_Stored data:_
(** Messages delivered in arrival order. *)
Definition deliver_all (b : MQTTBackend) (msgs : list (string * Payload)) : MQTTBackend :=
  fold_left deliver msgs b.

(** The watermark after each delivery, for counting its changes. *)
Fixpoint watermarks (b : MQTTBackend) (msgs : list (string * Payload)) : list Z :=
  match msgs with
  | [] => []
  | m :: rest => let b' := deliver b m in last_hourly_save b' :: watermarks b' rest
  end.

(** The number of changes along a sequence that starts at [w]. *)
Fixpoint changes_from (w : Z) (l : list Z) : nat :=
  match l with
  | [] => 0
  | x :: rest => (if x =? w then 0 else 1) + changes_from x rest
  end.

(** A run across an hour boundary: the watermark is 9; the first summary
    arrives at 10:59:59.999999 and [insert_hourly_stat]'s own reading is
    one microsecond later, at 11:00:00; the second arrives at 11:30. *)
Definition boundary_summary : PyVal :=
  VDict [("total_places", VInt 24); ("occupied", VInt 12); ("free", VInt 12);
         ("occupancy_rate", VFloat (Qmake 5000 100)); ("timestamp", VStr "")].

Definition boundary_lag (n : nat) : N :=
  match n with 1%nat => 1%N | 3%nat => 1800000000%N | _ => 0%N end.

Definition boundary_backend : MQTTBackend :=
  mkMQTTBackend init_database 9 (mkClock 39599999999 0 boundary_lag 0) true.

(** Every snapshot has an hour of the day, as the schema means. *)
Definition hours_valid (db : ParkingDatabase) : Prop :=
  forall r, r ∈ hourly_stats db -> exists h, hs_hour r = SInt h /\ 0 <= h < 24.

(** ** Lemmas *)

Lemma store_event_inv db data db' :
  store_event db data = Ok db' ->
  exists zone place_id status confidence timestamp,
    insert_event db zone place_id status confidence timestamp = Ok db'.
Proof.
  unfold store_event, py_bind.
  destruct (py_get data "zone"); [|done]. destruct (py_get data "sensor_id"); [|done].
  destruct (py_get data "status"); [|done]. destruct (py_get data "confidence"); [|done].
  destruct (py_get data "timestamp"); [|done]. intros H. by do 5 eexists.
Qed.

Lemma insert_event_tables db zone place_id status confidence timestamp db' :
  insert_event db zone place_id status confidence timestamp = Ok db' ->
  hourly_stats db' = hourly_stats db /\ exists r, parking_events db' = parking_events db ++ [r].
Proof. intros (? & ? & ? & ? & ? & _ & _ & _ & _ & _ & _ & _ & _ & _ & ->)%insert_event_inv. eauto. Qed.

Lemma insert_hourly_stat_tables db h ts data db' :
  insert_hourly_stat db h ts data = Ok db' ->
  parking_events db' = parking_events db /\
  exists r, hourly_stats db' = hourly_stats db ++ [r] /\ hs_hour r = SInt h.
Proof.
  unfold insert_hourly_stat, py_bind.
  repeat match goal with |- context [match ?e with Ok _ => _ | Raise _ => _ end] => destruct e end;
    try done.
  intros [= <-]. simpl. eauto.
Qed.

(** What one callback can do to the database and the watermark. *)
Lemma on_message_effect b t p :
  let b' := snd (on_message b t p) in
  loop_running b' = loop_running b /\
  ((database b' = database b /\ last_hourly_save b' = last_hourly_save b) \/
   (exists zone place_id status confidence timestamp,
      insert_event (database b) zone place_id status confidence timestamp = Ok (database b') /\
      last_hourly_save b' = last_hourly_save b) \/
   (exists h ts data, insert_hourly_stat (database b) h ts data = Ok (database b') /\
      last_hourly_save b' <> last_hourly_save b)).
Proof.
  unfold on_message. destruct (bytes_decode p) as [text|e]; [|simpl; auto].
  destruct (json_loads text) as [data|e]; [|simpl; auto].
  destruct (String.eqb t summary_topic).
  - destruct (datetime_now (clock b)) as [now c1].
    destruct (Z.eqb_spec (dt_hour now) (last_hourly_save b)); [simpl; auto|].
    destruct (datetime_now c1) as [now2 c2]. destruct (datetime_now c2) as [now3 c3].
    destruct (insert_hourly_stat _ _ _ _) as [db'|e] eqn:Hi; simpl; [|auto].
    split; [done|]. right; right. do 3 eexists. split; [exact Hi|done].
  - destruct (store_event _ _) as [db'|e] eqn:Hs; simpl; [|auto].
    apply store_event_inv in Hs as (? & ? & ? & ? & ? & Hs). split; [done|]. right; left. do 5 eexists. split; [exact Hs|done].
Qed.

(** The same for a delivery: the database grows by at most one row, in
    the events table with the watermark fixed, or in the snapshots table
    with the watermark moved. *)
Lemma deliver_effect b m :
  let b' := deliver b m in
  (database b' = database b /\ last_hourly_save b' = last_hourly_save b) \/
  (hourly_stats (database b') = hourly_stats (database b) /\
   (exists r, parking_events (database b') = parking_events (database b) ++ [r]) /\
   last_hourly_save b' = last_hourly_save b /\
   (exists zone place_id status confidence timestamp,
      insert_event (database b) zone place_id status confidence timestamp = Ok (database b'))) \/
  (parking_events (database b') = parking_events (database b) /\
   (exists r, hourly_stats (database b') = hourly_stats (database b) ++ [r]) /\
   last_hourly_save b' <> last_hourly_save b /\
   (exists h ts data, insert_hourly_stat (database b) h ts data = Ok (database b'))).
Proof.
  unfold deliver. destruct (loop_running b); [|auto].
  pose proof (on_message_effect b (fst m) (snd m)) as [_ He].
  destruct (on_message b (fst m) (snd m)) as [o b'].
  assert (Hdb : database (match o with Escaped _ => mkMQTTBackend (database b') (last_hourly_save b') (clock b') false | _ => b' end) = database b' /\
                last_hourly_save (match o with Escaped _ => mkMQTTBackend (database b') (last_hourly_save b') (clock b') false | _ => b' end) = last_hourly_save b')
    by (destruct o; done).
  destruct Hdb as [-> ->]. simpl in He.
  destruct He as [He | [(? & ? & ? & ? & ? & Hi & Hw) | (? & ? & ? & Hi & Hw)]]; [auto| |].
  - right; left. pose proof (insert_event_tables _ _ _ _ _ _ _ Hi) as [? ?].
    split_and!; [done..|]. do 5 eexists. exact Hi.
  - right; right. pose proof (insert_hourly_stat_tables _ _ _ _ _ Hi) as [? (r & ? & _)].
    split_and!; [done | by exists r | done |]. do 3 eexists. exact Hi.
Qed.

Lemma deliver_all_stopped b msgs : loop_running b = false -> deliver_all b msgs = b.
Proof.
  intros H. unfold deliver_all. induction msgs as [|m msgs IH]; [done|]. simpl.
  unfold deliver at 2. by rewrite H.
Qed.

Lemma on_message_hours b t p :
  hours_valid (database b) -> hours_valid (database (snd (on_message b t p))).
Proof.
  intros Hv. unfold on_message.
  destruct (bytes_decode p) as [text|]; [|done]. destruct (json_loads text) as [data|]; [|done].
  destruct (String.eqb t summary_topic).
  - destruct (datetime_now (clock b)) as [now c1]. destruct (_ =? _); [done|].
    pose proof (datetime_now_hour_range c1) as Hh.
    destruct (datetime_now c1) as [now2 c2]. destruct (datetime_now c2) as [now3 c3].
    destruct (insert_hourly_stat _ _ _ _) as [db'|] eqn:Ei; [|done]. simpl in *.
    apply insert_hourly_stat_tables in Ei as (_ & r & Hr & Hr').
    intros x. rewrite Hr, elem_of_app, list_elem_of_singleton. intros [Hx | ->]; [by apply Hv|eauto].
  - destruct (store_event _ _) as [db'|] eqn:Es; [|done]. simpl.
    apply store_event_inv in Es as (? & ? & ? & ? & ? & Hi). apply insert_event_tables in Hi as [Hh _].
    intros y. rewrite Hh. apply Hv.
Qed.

_REQUIRED ACTION:_
Could you restate every record above word for word?

_RESULT OF THIS EXERCISE:_
(** Messages delivered in arrival order. *)
Definition deliver_all (b : MQTTBackend) (msgs : list (string * Payload)) : MQTTBackend :=
  fold_left deliver msgs b.

(** The watermark after each delivery, for counting its changes. *)
Fixpoint watermarks (b : MQTTBackend) (msgs : list (string * Payload)) : list Z :=
  match msgs with
  | [] => []
  | m :: rest => let b' := deliver b m in last_hourly_save b' :: watermarks b' rest
  end.

(** The number of changes along a sequence that starts at [w]. *)
Fixpoint changes_from (w : Z) (l : list Z) : nat :=
  match l with
  | [] => 0
  | x :: rest => (if x =? w then 0 else 1) + changes_from x rest
  end.

(** A run across an hour boundary: the watermark is 9; the first summary
    arrives at 10:59:59.999999 and [insert_hourly_stat]'s own reading is
    one microsecond later, at 11:00:00; the second arrives at 11:30. *)
Definition boundary_summary : PyVal :=
  VDict [("total_places", VInt 24); ("occupied", VInt 12); ("free", VInt 12);
         ("occupancy_rate", VFloat (Qmake 5000 100)); ("timestamp", VStr "")].

Definition boundary_lag (n : nat) : N :=
  match n with 1%nat => 1%N | 3%nat => 1800000000%N | _ => 0%N end.

Definition boundary_backend : MQTTBackend :=
  mkMQTTBackend init_database 9 (mkClock 39599999999 0 boundary_lag 0) true.

(** Every snapshot has an hour of the day, as the schema means. *)
Definition hours_valid (db : ParkingDatabase) : Prop :=
  forall r, r ∈ hourly_stats db -> exists h, hs_hour r = SInt h /\ 0 <= h < 24.

(** ** Lemmas *)

Lemma store_event_inv db data db' :
  store_event db data = Ok db' ->
  exists zone place_id status confidence timestamp,
    insert_event db zone place_id status confidence timestamp = Ok db'.
Proof.
  unfold store_event, py_bind.
  destruct (py_get data "zone"); [|done]. destruct (py_get data "sensor_id"); [|done].
  destruct (py_get data "status"); [|done]. destruct (py_get data "confidence"); [|done].
  destruct (py_get data "timestamp"); [|done]. intros H. by do 5 eexists.
Qed.

Lemma insert_event_tables db zone place_id status confidence timestamp db' :
  insert_event db zone place_id status confidence timestamp = Ok db' ->
  hourly_stats db' = hourly_stats db /\ exists r, parking_events db' = parking_events db ++ [r].
Proof. intros (? & ? & ? & ? & ? & _ & _ & _ & _ & _ & _ & _ & _ & _ & ->)%insert_event_inv. eauto. Qed.

Lemma insert_hourly_stat_tables db h ts data db' :
  insert_hourly_stat db h ts data = Ok db' ->
  parking_events db' = parking_events db /\
  exists r, hourly_stats db' = hourly_stats db ++ [r] /\ hs_hour r = SInt h.
Proof.
  unfold insert_hourly_stat, py_bind.
  repeat match goal with |- context [match ?e with Ok _ => _ | Raise _ => _ end] => destruct e end;
    try done.
  intros [= <-]. simpl. eauto.
Qed.

(** What one callback can do to the database and the watermark. *)
Lemma on_message_effect b t p :
  let b' := snd (on_message b t p) in
  loop_running b' = loop_running b /\
  ((database b' = database b /\ last_hourly_save b' = last_hourly_save b) \/
   (exists zone place_id status confidence timestamp,
      insert_event (database b) zone place_id status confidence timestamp = Ok (database b') /\
      last_hourly_save b' = last_hourly_save b) \/
   (exists h ts data, insert_hourly_stat (database b) h ts data = Ok (database b') /\
      last_hourly_save b' <> last_hourly_save b)).
Proof.
  unfold on_message. destruct (bytes_decode p) as [text|e]; [|simpl; auto].
  destruct (json_loads text) as [data|e]; [|simpl; auto].
  destruct (String.eqb t summary_topic).
  - destruct (datetime_now (clock b)) as [now c1].
    destruct (Z.eqb_spec (dt_hour now) (last_hourly_save b)); [simpl; auto|].
    destruct (datetime_now c1) as [now2 c2]. destruct (datetime_now c2) as [now3 c3].
    destruct (insert_hourly_stat _ _ _ _) as [db'|e] eqn:Hi; simpl; [|auto].
    split; [done|]. right; right. do 3 eexists. split; [exact Hi|done].
  - destruct (store_event _ _) as [db'|e] eqn:Hs; simpl; [|auto].
    apply store_event_inv in Hs as (? & ? & ? & ? & ? & Hs). split; [done|]. right; left. do 5 eexists. split; [exact Hs|done].
Qed.

(** The same for a delivery: the database grows by at most one row, in
    the events table with the watermark fixed, or in the snapshots table
    with the watermark moved. *)
Lemma deliver_effect b m :
  let b' := deliver b m in
  (database b' = database b /\ last_hourly_save b' = last_hourly_save b) \/
  (hourly_stats (database b') = hourly_stats (database b) /\
   (exists r, parking_events (database b') = parking_events (database b) ++ [r]) /\
   last_hourly_save b' = last_hourly_save b /\
   (exists zone place_id status confidence timestamp,
      insert_event (database b) zone place_id status confidence timestamp = Ok (database b'))) \/
  (parking_events (database b') = parking_events (database b) /\
   (exists r, hourly_stats (database b') = hourly_stats (database b) ++ [r]) /\
   last_hourly_save b' <> last_hourly_save b /\
   (exists h ts data, insert_hourly_stat (database b) h ts data = Ok (database b'))).
Proof.
  unfold deliver. destruct (loop_running b); [|auto].
  pose proof (on_message_effect b (fst m) (snd m)) as [_ He].
  destruct (on_message b (fst m) (snd m)) as [o b'].
  assert (Hdb : database (match o with Escaped _ => mkMQTTBackend (database b') (last_hourly_save b') (clock b') false | _ => b' end) = database b' /\
                last_hourly_save (match o with Escaped _ => mkMQTTBackend (database b') (last_hourly_save b') (clock b') false | _ => b' end) = last_hourly_save b')
    by (destruct o; done).
  destruct Hdb as [-> ->]. simpl in He.
  destruct He as [He | [(? & ? & ? & ? & ? & Hi & Hw) | (? & ? & ? & Hi & Hw)]]; [auto| |].
  - right; left. pose proof (insert_event_tables _ _ _ _ _ _ _ Hi) as [? ?].
    split_and!; [done..|]. do 5 eexists. exact Hi.
  - right; right. pose proof (insert_hourly_stat_tables _ _ _ _ _ Hi) as [? (r & ? & _)].
    split_and!; [done | by exists r | done |]. do 3 eexists. exact Hi.
Qed.

Lemma deliver_all_stopped b msgs : loop_running b = false -> deliver_all b msgs = b.
Proof.
  intros H. unfold deliver_all. induction msgs as [|m msgs IH]; [done|]. simpl.
  unfold deliver at 2. by rewrite H.
Qed.

Lemma on_message_hours b t p :
  hours_valid (database b) -> hours_valid (database (snd (on_message b t p))).
Proof.
  intros Hv. unfold on_message.
  destruct (bytes_decode p) as [text|]; [|done]. destruct (json_loads text) as [data|]; [|done].
  destruct (String.eqb t summary_topic).
  - destruct (datetime_now (clock b)) as [now c1]. destruct (_ =? _); [done|].
    pose proof (datetime_now_hour_range c1) as Hh.
    destruct (datetime_now c1) as [now2 c2]. destruct (datetime_now c2) as [now3 c3].
    destruct (insert_hourly_stat _ _ _ _) as [db'|] eqn:Ei; [|done]. simpl in *.
    apply insert_hourly_stat_tables in Ei as (_ & r & Hr & Hr').
    intros x. rewrite Hr, elem_of_app, list_elem_of_singleton. intros [Hx | ->]; [by apply Hv|eauto].
  - destruct (store_event _ _) as [db'|] eqn:Es; [|done]. simpl.
    apply store_event_inv in Es as (? & ? & ? & ? & ? & Hi). apply insert_event_tables in Hi as [Hh _].
    intros y. rewrite Hh. apply Hv.
Qed.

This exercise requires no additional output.